California wildfires: Verizon throttled data during crisis

Santa Clara County's fire chief has complained the company throttled an emergency vehicle's data rate to about 0.5% of its normal level.

The limit was enforced despite Verizon being told it was hampering efforts to tackle the wildfire.

Verizon said a mistake had been made.

However, it highlighted that the fire department had subscribed to a contract that stated data throughput would be cut after a usage limit had been hit.

"Regardless of the plan emergency responders choose, we have a practice to remove data speed restrictions when contacted in emergency situations," a spokeswoman told the Mercury News newspaper.

"In this situation, we should have lifted the speed restriction when our customer reached out to us.

"We are reviewing the situation and will fix any issues going forward."

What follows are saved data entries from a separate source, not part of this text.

(* ===== verification/Schedule.v ===== *)
(** * Scheduled goals

    [internal/cli/schedule.go]: the schedule file, the scheduler that fires its entries
    against the clock, and the merged source that feeds fired goals to the control loop
    beside the operator's messages. *)

From stdpp Require Import base list strings.
From Stdlib Require Import ZArith Lia Ascii Sorted.
From S2P Require Import Prelude GoStrings Seams Calendar ControlLoop.
Open Scope Z_scope.

(** ** The schedule file *)

(** [time.Minute], [time.Hour] in nanoseconds. *)
Definition minute : Z := 60 * nanos.
Definition hour : Z := 60 * minute.

Record ScheduleEntry := mkEntry { se_Goal : string; se_Every : Z; se_At : Z; se_IsAt : bool }.

(** One object of the file. *)
Record scheduleFileEntry := mkFileEntry { sf_Goal : string; sf_Every : string; sf_At : string }.

Inductive ScheduleErr :=
| ErrRead (msg : string)
| ErrJSON (msg : string)
| ErrEmptyGoal (i : nat)
| ErrNotExactlyOne (i : nat)
| ErrInvalidEvery (i : nat)
| ErrInvalidAt (i : nat).

(** [parseTimeOfDay]; [strconv.Atoi] is [ParseInt] in base 10. *)
Definition parseTimeOfDay (s : string) : option Z :=
  match Split ":"%char s with
  | [hs; ms] =>
    match ParseInt hs, ParseInt ms with
    | Some h, Some m =>
      if (h <? 0) || (h >? 23) || (m <? 0) || (m >? 59) then None else Some (h * hour + m * minute)
    | _, _ => None
    end
  | _ => None
  end.

Section Parse.
(** [time.ParseDuration], and [json.Unmarshal] into [scheduleFile]. *)
Variables (ParseDuration : string -> option Z) (Unmarshal : string -> result string (list scheduleFileEntry)).

Definition parse_entry (i : nat) (e : scheduleFileEntry) : result ScheduleErr ScheduleEntry :=
  if blank (sf_Goal e) then Err (ErrEmptyGoal i)
  else
    let hasEvery := negb (blank (sf_Every e)) in
    let hasAt := negb (blank (sf_At e)) in
    if Bool.eqb hasEvery hasAt then Err (ErrNotExactlyOne i)
    else if hasEvery then
      match ParseDuration (TrimSpace (sf_Every e)) with
      | Some d => if d <=? 0 then Err (ErrInvalidEvery i) else Ok (mkEntry (sf_Goal e) d 0 false)
      | None => Err (ErrInvalidEvery i)
      end
    else
      match parseTimeOfDay (TrimSpace (sf_At e)) with
      | None => Err (ErrInvalidAt i)
      | Some off => Ok (mkEntry (sf_Goal e) 0 off true)
      end.

Fixpoint parse_entries (i : nat) (es : list scheduleFileEntry) : result ScheduleErr (list ScheduleEntry) :=
  match es with
  | [] => Ok []
  | e :: es =>
    let? x := parse_entry i e in
    let? xs := parse_entries (S i) es in
    Ok (x :: xs)
  end.

(** [ParseScheduleFile] on what [os.ReadFile] returned. *)
Definition ParseScheduleFile (data : result string string) : result ScheduleErr (list ScheduleEntry) :=
  match data with
  | Err e => Err (ErrRead e)
  | Ok text => match Unmarshal text with
               | Err e => Err (ErrJSON e)
               | Ok es => parse_entries 0 es
               end
  end.
End Parse.

(** ** The scheduler *)

(** [Scheduler]; [sc_dispatch] tells whether a dispatch function was given. *)
Record Scheduler := mkScheduler {
  sc_entries : list ScheduleEntry;
  sc_dispatch : bool;
  sc_lastEvery : list Now;
  sc_lastAtDay : list string
}.

(** [NewScheduler]; [now] is what the clock shows. *)
Definition NewScheduler (entries : list ScheduleEntry) (now : Now) (dispatch : bool) : Scheduler :=
  mkScheduler entries dispatch (replicate (length entries) now) (replicate (length entries) "").

(** [fire]: the task handed to the dispatch function. *)
Definition fire (dispatch : bool) (i : nat) (e : ScheduleEntry) (now : Now) : list Task :=
  if dispatch
  then [mkTask ("sched-" +:+ FormatInt (Z.of_nat i) +:+ "-" +:+ FormatRFC3339UTC (wall now)) "" (se_Goal e) ""]
  else [].

Section Clock.
Variable loc : Location.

Verizon Throttled Fire Department's "Unlimited" Data During Calif. Wildfire

Verizon Wireless' throttling of a fire department that uses its data services has been submitted as evidence in a lawsuit that seeks to reinstate federal net neutrality rules.

"County Fire has experienced throttling by its ISP, Verizon," Santa Clara County Fire Chief Anthony Bowden wrote in a declaration. "This throttling has had a significant impact on our ability to provide emergency services. Verizon imposed these limitations despite being informed that throttling was actively impeding County Fire's ability to provide crisis-response and essential emergency services."

Bowden's declaration was submitted in an addendum to a brief filed by 22 state attorneys general, the District of Columbia, Santa Clara County, Santa Clara County Central Fire Protection District, and the California Public Utilities Commission. The government agencies are seeking to overturn the recent repeal of net neutrality rules in a lawsuit they filed against the Federal Communications Commission in the US Court of Appeals for the District of Columbia Circuit.

"The Internet has become an essential tool in providing fire and emergency response, particularly for events like large fires which require the rapid deployment and organization of thousands of personnel and hundreds of fire engines, aircraft, and bulldozers," Bowden wrote.

Santa Clara Fire paid Verizon for "unlimited" data but suffered from heavy throttling until the department paid Verizon more, according to Bowden's declaration and emails between the fire department and Verizon that were submitted as evidence.

The throttling recently affected "OES 5262," a fire department vehicle that is "deployed to large incidents as a command and control resource" and is used to "track, organize, and prioritize routing of resources from around the state and country to the sites where they are most needed," Bowden wrote.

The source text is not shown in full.